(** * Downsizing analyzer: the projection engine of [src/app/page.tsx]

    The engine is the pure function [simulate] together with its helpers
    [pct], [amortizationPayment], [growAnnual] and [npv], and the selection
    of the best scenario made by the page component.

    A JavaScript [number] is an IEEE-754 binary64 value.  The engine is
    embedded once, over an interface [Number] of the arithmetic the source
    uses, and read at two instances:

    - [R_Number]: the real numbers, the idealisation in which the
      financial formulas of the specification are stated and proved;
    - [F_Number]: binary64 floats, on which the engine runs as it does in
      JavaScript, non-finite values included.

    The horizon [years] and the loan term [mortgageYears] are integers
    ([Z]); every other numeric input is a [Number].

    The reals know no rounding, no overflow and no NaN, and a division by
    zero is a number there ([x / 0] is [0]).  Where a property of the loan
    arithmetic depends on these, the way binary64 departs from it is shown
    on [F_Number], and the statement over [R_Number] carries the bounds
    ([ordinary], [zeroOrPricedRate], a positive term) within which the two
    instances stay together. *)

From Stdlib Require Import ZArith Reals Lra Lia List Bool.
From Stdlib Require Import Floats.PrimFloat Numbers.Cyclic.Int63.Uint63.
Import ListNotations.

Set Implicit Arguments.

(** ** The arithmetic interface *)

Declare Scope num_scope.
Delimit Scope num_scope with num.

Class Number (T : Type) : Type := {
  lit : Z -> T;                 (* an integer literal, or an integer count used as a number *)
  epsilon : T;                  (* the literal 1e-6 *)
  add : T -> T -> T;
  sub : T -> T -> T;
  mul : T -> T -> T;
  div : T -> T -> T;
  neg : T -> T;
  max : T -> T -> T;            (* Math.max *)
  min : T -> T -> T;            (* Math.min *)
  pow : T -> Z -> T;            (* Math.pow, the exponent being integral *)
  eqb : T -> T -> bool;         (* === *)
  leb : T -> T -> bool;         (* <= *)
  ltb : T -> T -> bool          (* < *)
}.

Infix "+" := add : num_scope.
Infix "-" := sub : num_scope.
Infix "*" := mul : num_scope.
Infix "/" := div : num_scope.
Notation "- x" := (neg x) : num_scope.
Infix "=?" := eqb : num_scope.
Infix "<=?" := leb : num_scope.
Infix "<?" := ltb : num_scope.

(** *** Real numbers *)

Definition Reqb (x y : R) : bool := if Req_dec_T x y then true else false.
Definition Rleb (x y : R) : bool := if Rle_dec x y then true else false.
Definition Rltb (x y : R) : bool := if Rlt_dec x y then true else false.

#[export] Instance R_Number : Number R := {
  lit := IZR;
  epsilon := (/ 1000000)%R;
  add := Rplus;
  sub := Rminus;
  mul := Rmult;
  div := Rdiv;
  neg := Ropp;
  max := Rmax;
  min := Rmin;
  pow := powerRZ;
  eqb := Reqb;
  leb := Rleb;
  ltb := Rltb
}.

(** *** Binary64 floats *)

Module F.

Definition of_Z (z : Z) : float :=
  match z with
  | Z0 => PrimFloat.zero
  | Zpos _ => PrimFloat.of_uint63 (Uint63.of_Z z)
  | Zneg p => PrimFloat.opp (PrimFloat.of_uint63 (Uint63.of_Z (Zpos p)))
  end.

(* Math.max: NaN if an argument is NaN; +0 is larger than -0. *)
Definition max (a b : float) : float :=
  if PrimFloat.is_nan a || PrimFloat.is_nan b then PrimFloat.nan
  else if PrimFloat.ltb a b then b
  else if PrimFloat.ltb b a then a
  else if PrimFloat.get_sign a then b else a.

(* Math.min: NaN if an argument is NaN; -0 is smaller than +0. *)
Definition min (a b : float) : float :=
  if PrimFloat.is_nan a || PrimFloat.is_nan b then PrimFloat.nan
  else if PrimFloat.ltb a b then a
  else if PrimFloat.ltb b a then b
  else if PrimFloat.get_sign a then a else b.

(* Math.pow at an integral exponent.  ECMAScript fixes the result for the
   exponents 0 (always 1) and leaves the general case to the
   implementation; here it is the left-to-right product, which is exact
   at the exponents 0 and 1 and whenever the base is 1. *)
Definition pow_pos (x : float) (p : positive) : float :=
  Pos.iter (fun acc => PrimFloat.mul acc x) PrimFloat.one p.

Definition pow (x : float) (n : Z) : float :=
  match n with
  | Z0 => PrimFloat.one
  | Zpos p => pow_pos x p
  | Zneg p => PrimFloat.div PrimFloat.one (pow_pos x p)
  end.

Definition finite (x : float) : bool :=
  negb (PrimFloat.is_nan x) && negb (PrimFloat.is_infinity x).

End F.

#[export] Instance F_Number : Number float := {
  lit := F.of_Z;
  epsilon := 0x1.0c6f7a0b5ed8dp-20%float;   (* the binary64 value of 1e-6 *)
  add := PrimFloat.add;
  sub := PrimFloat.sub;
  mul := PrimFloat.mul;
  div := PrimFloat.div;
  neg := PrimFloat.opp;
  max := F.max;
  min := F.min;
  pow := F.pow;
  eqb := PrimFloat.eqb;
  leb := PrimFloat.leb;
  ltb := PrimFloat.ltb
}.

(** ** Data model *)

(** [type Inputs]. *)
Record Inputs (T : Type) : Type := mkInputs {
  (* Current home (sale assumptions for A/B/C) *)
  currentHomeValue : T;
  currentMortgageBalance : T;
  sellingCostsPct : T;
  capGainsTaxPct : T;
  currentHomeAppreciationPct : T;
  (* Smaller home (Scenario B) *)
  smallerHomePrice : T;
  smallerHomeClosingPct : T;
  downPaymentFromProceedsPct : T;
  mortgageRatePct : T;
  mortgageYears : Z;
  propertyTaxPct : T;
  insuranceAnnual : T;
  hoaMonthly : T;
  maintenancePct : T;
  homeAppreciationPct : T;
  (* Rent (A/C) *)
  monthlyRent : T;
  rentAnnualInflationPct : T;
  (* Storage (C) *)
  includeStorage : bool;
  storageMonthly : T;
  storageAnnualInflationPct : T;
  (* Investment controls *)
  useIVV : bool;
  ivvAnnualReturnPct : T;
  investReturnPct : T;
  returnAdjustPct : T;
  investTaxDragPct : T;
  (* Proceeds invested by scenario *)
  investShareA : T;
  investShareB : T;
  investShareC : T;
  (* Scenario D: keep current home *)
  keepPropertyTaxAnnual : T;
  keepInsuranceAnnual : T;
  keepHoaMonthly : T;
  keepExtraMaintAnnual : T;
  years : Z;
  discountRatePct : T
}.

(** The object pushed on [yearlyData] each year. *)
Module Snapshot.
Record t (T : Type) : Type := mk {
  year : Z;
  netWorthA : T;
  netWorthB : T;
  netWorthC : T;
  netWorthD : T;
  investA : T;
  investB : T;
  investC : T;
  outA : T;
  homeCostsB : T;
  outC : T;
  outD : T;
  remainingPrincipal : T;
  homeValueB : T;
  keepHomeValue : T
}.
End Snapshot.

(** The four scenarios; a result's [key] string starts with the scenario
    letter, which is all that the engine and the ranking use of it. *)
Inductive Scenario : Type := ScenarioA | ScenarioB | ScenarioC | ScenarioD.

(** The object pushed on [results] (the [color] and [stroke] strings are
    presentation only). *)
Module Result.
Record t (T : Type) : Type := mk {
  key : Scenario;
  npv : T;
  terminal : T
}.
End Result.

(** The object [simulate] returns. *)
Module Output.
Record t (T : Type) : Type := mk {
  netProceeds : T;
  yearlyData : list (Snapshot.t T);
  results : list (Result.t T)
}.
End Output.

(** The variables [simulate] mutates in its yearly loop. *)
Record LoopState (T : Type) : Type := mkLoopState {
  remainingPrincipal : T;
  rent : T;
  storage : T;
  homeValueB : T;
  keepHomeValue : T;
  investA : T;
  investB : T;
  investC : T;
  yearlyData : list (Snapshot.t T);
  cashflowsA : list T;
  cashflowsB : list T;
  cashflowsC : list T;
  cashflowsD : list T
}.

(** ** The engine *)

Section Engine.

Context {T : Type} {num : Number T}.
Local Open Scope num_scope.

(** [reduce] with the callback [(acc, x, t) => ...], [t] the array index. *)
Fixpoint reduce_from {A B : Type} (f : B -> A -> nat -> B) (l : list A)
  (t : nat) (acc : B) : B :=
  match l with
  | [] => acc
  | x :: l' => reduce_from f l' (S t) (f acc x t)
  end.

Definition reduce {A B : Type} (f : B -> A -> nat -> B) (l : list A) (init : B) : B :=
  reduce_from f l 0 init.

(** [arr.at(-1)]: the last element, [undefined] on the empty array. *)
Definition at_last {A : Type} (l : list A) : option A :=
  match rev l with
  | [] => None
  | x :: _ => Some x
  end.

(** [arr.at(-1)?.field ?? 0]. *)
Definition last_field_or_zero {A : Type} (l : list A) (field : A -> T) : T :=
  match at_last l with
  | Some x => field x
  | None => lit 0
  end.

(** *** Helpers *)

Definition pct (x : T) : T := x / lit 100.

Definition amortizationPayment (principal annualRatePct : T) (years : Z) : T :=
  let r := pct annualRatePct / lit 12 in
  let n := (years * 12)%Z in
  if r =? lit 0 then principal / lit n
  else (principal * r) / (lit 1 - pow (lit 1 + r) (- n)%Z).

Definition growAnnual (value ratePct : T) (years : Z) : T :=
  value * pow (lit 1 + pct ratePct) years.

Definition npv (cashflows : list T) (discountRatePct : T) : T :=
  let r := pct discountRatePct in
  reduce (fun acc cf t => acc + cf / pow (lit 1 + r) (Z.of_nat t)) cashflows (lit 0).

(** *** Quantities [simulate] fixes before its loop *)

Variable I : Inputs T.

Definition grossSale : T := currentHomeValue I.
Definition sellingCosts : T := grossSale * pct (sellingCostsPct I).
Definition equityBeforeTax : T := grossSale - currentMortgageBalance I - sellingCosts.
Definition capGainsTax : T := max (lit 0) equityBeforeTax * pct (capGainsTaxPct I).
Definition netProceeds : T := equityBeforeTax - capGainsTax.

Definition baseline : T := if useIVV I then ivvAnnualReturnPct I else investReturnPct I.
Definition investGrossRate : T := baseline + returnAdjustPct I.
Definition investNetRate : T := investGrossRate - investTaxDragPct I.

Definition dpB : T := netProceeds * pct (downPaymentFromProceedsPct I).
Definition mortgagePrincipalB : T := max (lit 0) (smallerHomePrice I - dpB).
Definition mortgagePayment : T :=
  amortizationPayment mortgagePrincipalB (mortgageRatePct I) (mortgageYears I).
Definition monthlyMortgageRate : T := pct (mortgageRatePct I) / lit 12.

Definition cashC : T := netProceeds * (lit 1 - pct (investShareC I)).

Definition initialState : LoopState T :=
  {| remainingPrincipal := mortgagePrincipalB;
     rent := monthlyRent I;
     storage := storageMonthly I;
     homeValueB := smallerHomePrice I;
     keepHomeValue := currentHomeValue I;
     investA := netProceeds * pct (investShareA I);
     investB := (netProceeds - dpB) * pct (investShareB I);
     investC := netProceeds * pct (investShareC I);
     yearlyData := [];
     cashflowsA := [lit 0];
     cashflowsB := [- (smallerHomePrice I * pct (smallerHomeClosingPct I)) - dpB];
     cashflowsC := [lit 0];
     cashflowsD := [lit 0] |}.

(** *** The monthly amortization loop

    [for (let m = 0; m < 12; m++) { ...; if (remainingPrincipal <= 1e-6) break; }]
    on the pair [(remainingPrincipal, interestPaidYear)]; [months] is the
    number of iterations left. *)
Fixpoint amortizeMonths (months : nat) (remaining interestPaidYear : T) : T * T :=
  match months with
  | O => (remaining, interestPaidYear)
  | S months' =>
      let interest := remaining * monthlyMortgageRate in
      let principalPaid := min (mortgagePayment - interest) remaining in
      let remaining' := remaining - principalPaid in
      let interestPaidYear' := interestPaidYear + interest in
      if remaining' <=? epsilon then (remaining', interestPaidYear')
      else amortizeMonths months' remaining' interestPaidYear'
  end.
──────────────────────────────
Exercise objective
Could you retype exactly the lines above, starting at the line that contains "- [F_Number]: binary64" and ending at the line that contains "From Stdlib Require Import ZArith", and nothing more?

Written response
    - [F_Number]: binary64 floats, on which the engine runs as it does in
      JavaScript, non-finite values included.

    The horizon [years] and the loan term [mortgageYears] are integers
    ([Z]); every other numeric input is a [Number].

    The reals know no rounding, no overflow and no NaN, and a division by
    zero is a number there ([x / 0] is [0]).  Where a property of the loan
    arithmetic depends on these, the way binary64 departs from it is shown
    on [F_Number], and the statement over [R_Number] carries the bounds
    ([ordinary], [zeroOrPricedRate], a positive term) within which the two
    instances stay together. *)

From Stdlib Require Import ZArith Reals Lra Lia List Bool.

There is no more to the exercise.